§ **Exercise brief**
Using the entries below, show all lines with the string "object".

§ **Stored data**
☆ ☆ ☆ ☆ ☆
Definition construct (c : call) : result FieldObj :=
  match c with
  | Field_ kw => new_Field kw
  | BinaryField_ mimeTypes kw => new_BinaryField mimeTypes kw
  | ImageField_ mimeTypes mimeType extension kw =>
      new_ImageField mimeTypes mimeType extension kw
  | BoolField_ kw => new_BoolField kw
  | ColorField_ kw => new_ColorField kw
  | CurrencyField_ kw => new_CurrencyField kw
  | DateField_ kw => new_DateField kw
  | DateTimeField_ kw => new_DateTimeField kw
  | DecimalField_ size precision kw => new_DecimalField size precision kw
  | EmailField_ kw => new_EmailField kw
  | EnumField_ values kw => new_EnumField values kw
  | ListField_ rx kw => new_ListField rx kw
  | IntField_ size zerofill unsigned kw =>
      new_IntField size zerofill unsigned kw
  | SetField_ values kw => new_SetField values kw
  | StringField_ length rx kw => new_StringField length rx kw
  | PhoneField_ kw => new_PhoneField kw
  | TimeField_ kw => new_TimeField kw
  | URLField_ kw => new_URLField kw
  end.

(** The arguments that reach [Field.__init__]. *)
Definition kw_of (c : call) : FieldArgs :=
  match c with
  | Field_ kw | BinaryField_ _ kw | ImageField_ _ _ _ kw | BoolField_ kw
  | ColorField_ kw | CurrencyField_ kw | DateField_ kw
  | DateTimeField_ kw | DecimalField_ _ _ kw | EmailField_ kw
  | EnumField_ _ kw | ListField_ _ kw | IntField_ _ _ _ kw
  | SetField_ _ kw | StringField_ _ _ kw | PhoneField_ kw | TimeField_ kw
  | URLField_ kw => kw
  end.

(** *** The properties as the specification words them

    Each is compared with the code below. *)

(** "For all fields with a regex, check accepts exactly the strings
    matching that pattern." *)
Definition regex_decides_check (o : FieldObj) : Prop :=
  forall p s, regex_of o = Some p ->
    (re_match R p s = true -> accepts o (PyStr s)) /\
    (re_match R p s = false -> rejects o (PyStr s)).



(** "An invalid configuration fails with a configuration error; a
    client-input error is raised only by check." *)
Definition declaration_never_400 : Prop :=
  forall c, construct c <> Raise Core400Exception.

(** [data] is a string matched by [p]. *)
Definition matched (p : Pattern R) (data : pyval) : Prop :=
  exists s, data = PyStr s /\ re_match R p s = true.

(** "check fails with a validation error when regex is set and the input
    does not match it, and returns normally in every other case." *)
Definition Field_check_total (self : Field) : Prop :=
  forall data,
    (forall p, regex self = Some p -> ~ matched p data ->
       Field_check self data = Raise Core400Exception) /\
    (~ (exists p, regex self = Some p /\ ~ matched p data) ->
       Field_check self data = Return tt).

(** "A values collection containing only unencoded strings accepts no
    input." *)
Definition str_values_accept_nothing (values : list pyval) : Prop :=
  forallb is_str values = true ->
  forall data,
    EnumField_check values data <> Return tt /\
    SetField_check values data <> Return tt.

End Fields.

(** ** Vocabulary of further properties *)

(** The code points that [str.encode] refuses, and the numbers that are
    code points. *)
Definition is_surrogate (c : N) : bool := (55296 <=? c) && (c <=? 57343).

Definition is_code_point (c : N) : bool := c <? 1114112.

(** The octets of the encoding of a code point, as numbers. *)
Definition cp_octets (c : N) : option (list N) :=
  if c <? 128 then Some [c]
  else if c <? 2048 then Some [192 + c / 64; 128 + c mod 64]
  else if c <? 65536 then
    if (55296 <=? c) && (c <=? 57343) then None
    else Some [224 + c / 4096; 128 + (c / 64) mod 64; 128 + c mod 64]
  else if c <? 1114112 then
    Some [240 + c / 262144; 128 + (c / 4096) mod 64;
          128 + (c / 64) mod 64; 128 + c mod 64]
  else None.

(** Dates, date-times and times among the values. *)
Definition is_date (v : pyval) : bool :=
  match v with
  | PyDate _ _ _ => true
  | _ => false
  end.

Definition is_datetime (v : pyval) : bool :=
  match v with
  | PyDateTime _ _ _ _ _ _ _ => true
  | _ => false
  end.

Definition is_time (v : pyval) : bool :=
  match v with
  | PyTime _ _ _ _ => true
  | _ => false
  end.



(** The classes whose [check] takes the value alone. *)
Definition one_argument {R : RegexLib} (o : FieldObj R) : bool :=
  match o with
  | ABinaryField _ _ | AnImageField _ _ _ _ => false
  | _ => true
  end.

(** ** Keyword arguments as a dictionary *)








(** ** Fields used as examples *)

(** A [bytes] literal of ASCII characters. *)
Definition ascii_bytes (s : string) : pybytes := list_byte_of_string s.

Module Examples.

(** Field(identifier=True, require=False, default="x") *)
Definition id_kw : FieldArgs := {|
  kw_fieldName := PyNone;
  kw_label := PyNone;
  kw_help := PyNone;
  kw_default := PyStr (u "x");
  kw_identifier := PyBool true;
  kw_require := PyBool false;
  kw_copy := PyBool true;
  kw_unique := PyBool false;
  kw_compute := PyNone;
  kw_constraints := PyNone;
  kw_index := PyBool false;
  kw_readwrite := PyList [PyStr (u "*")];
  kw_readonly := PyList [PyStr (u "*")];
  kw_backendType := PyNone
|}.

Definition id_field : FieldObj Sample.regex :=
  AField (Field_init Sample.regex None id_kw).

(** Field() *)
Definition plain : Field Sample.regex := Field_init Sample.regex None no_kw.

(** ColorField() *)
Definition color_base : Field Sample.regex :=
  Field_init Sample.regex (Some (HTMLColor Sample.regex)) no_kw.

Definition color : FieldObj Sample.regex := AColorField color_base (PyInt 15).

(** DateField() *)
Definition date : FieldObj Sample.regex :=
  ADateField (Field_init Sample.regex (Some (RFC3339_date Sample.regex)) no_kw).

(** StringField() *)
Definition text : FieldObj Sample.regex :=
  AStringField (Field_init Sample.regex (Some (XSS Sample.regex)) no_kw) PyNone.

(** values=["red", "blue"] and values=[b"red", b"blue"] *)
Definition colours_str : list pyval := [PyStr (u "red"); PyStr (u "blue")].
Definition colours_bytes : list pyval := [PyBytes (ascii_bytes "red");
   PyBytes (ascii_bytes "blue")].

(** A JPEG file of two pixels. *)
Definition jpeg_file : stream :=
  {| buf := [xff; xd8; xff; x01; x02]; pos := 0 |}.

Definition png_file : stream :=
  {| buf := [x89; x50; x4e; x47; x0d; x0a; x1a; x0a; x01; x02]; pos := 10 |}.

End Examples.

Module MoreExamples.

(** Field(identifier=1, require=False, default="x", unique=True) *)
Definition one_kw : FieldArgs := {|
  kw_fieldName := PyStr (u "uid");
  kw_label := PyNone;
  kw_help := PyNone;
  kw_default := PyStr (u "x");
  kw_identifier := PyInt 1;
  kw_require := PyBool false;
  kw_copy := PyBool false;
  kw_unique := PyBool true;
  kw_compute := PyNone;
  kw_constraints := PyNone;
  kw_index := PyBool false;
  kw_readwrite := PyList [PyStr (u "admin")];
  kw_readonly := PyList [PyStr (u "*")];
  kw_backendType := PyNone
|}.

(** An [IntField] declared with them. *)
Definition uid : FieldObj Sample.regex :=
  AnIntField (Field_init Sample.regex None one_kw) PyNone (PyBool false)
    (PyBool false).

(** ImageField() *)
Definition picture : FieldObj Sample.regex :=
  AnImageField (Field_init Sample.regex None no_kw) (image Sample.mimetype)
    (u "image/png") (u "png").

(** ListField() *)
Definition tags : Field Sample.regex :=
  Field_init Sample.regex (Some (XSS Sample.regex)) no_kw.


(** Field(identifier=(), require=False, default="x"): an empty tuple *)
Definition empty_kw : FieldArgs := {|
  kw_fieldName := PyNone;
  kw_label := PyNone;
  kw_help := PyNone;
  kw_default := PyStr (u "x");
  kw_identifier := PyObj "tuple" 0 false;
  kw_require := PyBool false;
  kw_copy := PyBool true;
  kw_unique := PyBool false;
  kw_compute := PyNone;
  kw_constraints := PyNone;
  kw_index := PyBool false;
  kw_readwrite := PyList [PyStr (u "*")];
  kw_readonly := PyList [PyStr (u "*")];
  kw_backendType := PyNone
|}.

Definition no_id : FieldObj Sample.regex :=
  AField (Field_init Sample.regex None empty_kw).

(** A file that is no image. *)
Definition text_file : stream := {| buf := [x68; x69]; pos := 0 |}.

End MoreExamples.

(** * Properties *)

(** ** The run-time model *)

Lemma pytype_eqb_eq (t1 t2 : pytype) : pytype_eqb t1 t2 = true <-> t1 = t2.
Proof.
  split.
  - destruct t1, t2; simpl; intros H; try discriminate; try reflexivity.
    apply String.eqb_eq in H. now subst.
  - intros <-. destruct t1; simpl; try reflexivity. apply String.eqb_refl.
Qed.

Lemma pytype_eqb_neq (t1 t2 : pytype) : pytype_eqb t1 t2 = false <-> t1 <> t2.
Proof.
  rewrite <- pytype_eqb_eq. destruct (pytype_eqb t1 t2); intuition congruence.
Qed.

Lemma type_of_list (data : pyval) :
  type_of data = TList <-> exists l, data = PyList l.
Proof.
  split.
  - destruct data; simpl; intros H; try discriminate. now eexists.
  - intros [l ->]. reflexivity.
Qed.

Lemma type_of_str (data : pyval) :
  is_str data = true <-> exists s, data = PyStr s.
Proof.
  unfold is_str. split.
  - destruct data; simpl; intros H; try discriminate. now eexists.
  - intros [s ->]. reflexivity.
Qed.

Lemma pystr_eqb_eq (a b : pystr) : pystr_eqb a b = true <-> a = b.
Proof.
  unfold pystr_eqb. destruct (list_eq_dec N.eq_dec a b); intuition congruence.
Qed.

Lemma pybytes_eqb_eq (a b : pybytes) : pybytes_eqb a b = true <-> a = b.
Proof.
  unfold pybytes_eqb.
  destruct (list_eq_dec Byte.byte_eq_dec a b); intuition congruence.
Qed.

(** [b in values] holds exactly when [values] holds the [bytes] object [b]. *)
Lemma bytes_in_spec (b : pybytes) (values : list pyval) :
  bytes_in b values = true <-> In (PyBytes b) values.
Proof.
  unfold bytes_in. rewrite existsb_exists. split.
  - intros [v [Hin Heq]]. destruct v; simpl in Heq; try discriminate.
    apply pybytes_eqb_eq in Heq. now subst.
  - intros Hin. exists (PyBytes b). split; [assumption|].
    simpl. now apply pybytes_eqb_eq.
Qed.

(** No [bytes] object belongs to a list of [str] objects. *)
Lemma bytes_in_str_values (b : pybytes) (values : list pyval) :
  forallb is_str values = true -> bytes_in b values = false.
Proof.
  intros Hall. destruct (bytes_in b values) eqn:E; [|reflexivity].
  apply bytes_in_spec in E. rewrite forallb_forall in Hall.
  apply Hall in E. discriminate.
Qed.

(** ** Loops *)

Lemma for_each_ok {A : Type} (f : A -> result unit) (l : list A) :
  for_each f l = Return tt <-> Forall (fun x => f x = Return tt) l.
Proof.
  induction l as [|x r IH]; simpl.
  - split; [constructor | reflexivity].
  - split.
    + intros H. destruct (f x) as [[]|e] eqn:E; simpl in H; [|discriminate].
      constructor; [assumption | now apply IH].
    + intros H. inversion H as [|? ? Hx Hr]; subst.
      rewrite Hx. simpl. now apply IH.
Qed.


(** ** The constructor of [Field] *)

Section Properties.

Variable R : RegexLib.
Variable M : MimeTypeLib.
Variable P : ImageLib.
☆ ☆ ☆ ☆ ☆
§ **Exercise solution**
(** [b in values] holds exactly when [values] holds the [bytes] object [b]. *)
(** No [bytes] object belongs to a list of [str] objects. *)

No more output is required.